Listed entries:

▼▼▼

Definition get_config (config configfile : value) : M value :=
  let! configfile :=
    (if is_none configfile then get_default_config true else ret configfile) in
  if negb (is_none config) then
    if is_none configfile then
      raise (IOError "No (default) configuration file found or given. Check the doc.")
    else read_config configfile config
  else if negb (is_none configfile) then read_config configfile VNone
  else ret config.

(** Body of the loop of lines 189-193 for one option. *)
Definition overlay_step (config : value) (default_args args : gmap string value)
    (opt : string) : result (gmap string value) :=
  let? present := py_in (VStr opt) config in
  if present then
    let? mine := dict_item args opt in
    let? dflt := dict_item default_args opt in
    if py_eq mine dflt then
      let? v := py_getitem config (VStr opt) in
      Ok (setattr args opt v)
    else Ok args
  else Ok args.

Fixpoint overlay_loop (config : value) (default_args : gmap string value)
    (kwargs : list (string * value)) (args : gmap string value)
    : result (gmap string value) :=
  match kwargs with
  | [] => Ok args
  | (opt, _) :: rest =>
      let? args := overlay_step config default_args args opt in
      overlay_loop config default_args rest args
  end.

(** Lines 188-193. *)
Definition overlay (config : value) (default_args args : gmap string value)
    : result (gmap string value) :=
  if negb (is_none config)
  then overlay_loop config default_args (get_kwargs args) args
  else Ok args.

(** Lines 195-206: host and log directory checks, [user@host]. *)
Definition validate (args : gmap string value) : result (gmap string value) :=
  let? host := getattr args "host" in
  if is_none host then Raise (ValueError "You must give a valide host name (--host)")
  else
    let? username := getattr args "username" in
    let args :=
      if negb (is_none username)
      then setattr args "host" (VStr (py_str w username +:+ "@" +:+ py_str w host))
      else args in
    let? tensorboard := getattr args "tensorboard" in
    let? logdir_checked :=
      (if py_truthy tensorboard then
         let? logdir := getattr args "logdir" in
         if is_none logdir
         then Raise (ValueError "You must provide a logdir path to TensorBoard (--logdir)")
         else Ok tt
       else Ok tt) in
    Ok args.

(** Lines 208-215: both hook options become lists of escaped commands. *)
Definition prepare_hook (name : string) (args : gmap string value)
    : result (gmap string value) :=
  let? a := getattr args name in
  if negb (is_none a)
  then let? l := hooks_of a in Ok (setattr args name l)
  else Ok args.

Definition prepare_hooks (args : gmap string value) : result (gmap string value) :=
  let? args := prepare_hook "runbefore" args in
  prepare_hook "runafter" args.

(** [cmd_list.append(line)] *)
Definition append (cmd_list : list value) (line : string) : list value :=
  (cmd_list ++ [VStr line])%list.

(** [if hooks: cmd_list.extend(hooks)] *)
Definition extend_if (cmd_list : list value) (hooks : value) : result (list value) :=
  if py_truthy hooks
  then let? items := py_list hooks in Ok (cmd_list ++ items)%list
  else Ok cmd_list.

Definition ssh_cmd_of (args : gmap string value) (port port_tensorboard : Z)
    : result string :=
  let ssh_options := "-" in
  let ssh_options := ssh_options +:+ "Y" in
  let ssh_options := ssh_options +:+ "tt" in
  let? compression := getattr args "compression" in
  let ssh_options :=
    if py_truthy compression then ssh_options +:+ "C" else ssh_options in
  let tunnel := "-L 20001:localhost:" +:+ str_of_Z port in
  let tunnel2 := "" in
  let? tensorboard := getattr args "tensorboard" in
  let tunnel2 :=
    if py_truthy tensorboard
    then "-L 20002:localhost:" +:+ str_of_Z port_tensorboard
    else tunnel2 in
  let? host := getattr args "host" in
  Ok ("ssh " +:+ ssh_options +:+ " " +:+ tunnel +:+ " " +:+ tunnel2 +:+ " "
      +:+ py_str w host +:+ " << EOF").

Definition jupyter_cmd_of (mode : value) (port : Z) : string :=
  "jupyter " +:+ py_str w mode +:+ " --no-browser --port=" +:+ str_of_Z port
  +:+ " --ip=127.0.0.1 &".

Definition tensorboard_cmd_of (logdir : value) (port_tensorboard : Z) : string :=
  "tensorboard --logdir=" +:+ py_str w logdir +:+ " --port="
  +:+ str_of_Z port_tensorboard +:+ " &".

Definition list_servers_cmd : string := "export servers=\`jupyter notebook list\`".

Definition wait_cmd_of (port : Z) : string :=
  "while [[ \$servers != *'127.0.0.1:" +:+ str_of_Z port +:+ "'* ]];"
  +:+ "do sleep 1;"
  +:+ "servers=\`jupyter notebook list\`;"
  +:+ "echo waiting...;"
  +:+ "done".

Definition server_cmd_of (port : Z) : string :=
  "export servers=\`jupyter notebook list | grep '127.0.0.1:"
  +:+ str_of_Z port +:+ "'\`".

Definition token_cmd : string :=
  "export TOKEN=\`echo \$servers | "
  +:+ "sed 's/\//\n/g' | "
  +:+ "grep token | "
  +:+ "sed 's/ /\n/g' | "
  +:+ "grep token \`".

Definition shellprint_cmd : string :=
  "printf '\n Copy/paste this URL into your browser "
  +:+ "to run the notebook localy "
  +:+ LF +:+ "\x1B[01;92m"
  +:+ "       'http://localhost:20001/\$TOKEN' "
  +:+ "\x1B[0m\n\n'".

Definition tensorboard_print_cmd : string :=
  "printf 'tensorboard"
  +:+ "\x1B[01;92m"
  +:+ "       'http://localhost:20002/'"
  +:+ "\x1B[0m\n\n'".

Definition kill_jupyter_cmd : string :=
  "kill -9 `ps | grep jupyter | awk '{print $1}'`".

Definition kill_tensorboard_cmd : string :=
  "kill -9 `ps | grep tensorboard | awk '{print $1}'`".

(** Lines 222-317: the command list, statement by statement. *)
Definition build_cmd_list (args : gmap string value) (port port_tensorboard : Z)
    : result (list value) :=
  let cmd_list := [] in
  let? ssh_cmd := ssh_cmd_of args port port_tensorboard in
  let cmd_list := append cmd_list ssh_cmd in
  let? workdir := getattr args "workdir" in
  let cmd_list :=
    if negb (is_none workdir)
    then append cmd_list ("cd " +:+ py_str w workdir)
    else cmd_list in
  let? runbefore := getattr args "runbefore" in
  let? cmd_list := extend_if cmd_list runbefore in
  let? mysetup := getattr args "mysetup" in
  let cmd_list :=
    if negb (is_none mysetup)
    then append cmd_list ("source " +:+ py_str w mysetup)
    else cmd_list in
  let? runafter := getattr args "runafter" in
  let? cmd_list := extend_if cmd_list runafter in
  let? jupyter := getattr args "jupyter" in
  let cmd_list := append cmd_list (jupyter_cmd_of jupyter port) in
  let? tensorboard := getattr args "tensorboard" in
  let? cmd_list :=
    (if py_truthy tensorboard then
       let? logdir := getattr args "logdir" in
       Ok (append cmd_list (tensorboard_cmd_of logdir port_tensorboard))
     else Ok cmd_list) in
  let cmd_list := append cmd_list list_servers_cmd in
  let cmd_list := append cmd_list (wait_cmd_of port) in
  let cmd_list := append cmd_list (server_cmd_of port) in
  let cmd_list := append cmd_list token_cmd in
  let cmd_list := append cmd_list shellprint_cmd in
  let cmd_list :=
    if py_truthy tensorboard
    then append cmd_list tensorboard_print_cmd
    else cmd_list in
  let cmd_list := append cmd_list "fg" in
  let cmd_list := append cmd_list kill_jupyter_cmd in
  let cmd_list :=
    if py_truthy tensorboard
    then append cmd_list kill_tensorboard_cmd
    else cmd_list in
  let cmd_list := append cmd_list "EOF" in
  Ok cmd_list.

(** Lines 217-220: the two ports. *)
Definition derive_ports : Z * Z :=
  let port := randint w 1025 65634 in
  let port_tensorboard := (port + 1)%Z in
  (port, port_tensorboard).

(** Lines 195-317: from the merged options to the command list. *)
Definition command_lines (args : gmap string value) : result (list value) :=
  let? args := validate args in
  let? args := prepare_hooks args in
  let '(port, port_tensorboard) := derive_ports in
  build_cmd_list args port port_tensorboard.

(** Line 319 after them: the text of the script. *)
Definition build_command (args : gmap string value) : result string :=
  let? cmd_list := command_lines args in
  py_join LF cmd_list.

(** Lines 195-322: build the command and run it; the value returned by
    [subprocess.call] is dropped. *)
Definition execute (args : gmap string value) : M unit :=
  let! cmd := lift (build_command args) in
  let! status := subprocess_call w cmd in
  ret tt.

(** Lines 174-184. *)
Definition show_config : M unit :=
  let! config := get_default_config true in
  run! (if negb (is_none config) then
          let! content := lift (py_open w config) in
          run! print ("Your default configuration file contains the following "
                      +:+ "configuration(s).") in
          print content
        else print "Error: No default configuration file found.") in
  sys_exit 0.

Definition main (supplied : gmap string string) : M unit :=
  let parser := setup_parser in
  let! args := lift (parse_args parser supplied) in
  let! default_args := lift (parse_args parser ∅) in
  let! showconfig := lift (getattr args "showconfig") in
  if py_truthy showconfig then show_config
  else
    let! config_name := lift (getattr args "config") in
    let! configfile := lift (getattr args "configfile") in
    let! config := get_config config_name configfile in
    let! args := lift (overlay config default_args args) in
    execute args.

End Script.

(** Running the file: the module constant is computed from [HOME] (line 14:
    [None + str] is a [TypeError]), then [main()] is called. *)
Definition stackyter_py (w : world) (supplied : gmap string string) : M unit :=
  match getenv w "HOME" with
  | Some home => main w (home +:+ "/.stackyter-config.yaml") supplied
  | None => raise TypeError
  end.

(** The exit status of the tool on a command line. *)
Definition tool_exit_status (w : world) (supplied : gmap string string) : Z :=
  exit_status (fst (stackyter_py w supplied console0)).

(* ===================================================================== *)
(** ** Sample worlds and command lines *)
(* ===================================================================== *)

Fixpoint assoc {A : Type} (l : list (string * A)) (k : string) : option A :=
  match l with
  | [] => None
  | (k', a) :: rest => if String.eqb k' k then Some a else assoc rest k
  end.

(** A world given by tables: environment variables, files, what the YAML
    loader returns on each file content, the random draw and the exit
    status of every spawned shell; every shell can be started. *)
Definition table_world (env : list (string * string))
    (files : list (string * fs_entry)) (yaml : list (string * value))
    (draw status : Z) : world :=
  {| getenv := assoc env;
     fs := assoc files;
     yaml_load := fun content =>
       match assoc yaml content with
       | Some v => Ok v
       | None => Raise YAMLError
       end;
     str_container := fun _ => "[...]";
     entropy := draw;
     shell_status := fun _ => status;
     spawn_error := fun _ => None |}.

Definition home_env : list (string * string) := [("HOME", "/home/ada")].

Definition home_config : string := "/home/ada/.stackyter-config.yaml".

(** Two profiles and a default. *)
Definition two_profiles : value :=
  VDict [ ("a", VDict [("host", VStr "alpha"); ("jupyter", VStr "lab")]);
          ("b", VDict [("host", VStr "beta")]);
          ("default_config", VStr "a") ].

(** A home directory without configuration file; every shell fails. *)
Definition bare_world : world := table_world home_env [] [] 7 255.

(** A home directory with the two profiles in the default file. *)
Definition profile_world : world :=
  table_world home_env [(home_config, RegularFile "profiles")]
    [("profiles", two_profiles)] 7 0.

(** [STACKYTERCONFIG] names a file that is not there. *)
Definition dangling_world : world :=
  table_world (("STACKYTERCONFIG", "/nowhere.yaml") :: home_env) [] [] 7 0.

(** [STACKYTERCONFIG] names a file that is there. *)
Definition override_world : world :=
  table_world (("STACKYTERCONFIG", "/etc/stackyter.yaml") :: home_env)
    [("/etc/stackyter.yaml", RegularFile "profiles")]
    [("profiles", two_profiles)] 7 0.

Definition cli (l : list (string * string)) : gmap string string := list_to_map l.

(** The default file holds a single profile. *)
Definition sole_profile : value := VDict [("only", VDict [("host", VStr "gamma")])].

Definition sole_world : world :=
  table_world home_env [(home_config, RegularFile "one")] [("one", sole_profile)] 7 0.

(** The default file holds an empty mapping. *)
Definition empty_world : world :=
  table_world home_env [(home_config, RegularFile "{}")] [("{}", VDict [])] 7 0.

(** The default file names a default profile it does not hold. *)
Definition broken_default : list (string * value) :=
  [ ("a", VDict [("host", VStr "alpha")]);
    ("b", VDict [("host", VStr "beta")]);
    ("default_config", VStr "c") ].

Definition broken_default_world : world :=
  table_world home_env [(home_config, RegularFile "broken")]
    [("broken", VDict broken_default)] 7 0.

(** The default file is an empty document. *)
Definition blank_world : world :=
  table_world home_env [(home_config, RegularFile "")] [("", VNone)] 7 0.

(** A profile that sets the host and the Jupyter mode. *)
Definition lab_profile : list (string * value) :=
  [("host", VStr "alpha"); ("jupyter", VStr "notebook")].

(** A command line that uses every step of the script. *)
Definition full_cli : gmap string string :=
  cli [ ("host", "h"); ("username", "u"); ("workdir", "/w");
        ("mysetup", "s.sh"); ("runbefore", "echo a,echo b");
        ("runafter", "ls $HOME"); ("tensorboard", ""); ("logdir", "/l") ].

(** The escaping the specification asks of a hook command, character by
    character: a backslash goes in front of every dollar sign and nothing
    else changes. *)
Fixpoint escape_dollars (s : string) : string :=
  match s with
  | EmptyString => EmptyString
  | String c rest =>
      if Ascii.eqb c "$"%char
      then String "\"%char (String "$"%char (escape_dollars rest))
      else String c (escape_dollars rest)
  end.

▲▲▲

Problem to work on:
Go through the data above and return each line containing the string "Fixpoint".

Task response:
Fixpoint overlay_loop (config : value) (default_args : gmap string value)
Fixpoint assoc {A : Type} (l : list (string * A)) (k : string) : option A :=
Fixpoint escape_dollars (s : string) : string :=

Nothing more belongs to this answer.